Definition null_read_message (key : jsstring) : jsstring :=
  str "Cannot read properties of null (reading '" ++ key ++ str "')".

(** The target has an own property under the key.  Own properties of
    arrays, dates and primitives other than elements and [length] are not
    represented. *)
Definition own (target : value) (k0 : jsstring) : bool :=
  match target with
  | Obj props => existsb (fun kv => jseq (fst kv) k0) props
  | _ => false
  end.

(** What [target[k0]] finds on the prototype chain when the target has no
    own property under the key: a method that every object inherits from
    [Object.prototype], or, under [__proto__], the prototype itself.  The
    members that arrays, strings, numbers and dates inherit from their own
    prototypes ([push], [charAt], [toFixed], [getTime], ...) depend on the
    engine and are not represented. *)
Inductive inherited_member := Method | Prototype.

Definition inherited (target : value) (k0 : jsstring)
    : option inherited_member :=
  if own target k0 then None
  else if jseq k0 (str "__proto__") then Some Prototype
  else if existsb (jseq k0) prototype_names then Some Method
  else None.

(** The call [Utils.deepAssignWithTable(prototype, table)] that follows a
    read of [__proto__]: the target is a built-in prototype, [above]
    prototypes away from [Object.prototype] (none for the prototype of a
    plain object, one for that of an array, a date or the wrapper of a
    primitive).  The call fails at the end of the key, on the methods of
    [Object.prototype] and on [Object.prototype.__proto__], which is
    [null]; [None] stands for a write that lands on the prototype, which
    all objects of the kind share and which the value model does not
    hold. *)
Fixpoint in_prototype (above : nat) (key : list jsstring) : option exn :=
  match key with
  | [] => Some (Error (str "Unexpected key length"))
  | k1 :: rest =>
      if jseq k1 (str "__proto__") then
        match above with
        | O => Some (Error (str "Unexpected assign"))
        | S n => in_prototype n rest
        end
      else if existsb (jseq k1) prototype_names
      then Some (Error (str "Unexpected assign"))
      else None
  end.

------------------------

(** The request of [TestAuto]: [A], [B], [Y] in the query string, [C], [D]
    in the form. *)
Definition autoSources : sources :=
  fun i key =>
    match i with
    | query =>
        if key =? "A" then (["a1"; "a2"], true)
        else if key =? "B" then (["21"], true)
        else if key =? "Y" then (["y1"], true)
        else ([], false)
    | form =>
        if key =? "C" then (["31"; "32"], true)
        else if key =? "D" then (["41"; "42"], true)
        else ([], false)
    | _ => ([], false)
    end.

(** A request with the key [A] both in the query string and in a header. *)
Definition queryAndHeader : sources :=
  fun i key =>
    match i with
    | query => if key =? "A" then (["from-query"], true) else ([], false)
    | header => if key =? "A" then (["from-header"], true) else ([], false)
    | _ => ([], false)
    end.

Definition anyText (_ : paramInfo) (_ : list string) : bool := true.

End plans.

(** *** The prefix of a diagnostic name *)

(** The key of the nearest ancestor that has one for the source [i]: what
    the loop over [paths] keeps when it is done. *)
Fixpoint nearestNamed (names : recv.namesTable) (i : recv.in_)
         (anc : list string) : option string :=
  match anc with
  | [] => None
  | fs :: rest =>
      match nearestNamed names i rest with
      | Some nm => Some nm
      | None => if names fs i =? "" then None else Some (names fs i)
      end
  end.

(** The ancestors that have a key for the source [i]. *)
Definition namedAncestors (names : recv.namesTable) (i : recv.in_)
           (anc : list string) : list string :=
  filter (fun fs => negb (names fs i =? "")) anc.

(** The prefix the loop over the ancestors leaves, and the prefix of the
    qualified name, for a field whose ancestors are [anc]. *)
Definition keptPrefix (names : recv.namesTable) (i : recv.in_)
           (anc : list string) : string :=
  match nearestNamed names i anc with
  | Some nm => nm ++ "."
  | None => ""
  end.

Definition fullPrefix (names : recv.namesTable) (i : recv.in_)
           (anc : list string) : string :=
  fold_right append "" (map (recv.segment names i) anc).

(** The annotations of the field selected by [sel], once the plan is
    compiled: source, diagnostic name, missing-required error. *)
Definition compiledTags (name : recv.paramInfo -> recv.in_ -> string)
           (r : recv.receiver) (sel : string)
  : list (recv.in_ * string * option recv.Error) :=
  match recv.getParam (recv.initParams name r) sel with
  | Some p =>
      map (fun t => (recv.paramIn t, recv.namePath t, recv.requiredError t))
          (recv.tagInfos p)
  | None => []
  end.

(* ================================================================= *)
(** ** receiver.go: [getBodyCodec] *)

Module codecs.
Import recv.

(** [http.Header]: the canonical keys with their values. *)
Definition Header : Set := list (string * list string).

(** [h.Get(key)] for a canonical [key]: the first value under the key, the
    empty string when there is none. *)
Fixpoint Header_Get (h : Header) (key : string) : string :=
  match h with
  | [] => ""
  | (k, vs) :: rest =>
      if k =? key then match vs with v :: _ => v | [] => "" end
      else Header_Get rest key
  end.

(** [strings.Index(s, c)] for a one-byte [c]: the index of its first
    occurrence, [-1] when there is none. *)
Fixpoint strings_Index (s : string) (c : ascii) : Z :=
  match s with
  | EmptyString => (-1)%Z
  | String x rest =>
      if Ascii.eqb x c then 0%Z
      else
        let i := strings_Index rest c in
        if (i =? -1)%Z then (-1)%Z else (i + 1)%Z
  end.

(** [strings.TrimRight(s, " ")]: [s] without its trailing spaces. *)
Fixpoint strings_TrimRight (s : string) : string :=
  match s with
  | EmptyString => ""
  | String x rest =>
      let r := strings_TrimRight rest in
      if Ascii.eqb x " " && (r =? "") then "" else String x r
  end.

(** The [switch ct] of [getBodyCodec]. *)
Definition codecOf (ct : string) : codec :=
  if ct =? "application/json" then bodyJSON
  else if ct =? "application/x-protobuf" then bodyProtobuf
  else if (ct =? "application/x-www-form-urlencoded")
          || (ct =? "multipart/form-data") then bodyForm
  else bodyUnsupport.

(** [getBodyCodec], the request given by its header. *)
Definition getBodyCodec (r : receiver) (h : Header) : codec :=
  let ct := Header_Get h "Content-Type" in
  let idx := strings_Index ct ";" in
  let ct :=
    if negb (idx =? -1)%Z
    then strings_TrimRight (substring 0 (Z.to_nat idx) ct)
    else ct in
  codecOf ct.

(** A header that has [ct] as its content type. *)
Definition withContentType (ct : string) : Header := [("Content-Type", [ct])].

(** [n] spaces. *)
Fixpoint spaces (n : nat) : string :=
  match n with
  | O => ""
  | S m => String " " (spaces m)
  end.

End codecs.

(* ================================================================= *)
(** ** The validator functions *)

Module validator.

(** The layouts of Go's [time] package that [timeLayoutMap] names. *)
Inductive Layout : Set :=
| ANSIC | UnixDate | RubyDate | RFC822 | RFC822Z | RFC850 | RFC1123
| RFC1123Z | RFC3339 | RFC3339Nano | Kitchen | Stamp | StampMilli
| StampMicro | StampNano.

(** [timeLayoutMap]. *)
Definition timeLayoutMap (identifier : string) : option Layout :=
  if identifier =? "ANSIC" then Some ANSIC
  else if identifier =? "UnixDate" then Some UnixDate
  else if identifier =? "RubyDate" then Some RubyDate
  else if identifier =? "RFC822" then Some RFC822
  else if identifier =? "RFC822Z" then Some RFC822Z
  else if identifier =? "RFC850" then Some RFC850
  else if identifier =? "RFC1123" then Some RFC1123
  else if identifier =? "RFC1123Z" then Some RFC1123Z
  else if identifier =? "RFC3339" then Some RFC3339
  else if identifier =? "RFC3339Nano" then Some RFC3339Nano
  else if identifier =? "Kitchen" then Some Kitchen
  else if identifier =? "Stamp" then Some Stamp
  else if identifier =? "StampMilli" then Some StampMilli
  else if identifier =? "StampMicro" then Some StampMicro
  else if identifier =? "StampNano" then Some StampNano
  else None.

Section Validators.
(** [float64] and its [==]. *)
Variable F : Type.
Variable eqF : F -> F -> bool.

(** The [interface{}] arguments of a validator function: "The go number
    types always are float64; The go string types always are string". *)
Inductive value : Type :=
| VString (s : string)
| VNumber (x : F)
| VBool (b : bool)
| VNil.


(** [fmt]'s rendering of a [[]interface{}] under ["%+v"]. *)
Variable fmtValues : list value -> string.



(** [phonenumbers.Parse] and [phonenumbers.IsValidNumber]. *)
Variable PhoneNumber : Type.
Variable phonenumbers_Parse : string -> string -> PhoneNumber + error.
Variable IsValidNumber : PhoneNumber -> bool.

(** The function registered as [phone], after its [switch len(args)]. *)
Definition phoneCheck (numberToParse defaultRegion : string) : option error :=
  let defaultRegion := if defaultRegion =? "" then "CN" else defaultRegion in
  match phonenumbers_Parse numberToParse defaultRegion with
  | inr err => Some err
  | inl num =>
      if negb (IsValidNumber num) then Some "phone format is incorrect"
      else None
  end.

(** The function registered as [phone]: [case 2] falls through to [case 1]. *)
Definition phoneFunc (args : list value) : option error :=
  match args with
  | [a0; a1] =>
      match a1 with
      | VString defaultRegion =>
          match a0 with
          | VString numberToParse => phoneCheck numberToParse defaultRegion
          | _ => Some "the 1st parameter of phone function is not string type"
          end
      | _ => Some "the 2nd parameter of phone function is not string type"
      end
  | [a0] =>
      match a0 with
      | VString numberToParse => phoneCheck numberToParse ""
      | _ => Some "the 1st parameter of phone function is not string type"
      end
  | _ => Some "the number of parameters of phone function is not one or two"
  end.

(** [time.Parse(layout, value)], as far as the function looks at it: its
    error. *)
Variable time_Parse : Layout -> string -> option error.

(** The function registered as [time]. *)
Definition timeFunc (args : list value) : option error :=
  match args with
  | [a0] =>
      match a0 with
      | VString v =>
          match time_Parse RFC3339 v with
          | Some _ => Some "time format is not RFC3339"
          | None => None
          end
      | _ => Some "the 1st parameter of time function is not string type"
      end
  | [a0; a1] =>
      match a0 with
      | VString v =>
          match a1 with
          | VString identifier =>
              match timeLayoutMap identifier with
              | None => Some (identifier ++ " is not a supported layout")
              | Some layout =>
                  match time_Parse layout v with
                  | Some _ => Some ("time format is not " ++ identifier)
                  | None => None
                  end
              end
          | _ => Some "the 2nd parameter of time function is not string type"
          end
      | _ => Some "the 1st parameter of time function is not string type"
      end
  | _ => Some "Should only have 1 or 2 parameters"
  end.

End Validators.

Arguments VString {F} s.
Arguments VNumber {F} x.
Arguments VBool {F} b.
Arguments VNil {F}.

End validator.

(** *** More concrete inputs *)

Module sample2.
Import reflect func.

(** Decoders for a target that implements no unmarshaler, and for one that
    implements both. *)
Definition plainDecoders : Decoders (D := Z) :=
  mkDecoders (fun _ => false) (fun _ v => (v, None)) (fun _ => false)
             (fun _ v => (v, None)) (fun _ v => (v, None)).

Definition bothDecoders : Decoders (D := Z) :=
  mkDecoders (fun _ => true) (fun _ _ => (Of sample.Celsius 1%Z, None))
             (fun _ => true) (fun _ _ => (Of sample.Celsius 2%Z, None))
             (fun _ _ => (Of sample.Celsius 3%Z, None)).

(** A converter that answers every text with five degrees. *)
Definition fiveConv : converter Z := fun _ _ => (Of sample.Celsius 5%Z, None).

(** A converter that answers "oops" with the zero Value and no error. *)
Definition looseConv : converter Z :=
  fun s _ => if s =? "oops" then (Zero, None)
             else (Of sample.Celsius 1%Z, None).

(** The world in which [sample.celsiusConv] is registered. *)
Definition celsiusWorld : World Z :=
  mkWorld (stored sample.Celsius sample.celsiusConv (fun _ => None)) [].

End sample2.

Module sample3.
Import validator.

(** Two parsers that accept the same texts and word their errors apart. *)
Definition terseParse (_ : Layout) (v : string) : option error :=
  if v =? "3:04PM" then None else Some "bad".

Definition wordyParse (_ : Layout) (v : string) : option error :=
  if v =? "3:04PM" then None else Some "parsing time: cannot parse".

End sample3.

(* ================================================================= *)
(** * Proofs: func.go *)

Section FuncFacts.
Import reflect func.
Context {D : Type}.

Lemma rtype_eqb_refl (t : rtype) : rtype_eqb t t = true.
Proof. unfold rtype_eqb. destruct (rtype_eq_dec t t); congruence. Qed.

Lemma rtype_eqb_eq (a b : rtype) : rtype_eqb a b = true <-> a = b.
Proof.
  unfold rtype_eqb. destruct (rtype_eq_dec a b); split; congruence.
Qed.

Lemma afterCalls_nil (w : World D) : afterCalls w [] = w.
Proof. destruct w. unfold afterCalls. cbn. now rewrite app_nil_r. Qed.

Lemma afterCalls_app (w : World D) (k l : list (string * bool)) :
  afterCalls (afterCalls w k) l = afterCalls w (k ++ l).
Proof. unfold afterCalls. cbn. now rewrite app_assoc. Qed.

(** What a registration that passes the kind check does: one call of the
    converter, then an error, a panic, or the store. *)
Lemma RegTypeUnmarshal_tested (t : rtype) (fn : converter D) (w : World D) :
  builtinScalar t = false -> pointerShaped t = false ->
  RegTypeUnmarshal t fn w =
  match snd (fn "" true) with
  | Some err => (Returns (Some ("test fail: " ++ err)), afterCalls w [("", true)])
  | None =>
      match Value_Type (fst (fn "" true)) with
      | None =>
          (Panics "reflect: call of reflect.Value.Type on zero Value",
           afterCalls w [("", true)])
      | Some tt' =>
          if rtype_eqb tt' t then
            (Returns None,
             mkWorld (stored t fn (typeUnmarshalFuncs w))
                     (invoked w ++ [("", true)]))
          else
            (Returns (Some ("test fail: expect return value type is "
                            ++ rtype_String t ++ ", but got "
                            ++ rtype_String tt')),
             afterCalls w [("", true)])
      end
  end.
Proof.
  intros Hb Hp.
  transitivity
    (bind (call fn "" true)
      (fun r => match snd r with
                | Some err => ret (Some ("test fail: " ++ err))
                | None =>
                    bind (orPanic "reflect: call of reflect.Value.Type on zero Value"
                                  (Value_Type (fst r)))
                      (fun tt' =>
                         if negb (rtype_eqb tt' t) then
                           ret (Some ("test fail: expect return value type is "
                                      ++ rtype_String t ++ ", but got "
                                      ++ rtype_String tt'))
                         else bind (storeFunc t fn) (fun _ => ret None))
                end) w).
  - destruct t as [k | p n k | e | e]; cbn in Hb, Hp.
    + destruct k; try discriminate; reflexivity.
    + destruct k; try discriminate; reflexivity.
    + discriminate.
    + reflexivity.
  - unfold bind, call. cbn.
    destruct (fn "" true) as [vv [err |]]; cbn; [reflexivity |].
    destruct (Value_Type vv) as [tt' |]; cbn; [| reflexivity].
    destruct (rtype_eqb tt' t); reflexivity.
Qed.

------------------------

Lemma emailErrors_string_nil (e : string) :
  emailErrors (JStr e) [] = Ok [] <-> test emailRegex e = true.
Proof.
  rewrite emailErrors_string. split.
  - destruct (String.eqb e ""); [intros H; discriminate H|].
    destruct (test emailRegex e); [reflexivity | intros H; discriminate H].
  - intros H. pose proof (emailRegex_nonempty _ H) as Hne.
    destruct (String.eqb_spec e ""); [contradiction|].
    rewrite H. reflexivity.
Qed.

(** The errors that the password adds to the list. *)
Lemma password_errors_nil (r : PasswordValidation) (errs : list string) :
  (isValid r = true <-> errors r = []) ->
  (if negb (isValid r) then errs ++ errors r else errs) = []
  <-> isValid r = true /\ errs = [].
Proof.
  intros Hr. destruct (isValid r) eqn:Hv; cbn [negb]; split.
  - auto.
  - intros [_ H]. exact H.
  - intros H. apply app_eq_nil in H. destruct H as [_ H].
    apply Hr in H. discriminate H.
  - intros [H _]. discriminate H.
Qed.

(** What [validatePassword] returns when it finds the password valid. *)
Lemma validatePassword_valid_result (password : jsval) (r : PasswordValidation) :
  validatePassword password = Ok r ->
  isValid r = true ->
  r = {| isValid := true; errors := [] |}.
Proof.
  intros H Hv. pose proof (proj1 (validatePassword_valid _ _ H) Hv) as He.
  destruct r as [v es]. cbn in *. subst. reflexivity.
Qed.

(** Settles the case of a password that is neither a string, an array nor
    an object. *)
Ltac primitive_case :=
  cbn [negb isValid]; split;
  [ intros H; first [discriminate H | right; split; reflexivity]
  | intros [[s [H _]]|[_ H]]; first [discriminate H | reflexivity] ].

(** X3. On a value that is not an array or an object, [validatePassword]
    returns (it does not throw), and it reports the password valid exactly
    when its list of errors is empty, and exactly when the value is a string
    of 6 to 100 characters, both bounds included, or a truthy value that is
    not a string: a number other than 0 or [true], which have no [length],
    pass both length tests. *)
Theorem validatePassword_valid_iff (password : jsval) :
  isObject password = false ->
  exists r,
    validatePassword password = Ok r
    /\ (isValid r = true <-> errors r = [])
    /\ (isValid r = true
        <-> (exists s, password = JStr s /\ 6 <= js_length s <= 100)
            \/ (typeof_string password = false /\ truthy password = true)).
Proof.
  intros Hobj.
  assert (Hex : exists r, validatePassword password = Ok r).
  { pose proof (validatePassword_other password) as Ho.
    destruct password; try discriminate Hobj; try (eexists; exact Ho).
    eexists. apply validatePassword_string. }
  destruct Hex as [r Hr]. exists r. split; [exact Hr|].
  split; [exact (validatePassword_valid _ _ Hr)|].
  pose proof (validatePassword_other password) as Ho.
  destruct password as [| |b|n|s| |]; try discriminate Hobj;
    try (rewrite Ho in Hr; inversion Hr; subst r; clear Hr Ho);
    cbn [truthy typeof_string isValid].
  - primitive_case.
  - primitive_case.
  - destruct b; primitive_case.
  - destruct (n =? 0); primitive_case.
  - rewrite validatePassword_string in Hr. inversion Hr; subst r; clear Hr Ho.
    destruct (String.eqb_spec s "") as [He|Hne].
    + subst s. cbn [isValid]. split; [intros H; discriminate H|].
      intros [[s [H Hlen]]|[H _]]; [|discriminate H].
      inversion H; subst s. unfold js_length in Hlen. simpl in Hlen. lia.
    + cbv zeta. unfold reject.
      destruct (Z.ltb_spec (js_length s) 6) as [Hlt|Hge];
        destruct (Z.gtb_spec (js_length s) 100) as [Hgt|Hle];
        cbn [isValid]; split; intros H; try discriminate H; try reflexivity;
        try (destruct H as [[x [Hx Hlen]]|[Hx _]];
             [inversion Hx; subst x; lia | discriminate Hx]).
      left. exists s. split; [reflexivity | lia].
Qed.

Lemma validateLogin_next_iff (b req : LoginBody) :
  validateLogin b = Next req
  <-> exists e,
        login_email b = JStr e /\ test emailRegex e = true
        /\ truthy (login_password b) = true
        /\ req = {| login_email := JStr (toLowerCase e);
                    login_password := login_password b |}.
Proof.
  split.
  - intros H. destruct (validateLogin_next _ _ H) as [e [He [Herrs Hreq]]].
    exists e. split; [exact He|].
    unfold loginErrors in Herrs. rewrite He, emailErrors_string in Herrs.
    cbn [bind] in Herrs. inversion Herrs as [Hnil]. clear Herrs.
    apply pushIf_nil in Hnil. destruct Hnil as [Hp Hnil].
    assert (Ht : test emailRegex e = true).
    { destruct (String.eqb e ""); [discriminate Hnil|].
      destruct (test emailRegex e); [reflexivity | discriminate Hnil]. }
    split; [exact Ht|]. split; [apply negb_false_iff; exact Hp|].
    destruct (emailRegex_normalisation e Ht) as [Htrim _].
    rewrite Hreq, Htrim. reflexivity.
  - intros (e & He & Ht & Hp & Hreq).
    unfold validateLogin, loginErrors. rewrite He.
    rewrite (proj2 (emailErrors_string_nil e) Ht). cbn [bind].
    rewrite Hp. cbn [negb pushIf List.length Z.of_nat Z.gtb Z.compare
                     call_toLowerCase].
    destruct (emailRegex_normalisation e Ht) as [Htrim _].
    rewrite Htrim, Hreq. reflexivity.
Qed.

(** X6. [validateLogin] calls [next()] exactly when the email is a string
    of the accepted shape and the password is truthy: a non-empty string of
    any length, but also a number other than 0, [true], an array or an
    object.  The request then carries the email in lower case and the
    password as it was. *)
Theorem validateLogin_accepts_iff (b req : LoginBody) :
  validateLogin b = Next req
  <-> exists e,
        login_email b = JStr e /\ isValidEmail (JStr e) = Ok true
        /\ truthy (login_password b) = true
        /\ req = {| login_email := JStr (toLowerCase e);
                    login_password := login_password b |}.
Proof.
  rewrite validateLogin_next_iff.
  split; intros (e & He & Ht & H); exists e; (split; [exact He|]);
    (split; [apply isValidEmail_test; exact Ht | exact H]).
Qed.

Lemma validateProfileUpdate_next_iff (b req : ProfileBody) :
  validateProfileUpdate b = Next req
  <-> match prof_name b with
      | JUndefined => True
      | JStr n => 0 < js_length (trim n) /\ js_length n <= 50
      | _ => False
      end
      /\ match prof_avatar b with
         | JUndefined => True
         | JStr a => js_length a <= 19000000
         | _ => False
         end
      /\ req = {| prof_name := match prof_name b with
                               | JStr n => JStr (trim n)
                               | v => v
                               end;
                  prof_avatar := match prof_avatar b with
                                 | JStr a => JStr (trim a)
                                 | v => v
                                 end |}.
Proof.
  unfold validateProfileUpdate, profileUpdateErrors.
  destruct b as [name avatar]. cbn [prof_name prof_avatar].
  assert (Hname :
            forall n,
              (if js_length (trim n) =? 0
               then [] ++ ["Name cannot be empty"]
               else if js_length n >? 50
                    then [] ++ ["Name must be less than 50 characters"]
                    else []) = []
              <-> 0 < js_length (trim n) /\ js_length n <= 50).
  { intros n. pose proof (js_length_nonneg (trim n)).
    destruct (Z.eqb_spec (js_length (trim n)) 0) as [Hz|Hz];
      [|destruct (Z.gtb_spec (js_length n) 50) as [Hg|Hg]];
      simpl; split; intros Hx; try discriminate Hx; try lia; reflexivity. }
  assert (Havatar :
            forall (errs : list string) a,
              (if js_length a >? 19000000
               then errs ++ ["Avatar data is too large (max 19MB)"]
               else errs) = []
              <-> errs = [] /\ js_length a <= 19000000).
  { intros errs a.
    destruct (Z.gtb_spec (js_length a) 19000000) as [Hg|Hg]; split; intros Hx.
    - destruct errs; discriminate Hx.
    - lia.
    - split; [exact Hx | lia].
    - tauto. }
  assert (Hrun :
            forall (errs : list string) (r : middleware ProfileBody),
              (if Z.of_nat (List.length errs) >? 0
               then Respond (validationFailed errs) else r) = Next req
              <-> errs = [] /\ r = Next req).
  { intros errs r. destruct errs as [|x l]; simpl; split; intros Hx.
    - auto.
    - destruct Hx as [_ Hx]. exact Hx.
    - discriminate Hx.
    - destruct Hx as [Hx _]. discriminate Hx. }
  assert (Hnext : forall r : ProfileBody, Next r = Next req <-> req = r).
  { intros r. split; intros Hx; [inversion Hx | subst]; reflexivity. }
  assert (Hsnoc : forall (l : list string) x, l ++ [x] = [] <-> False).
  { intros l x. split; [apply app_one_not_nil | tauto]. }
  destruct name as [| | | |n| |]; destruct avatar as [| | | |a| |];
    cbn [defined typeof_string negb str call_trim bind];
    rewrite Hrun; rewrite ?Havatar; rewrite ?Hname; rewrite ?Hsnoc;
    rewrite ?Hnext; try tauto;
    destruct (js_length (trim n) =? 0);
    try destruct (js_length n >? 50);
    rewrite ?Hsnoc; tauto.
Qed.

------------------------

#### The problem
Copy out the lines of the records above in which the string "dates" appears.

#### Written reply
    arrays, dates and primitives other than elements and [length] are not
    members that arrays, strings, numbers and dates inherit from their own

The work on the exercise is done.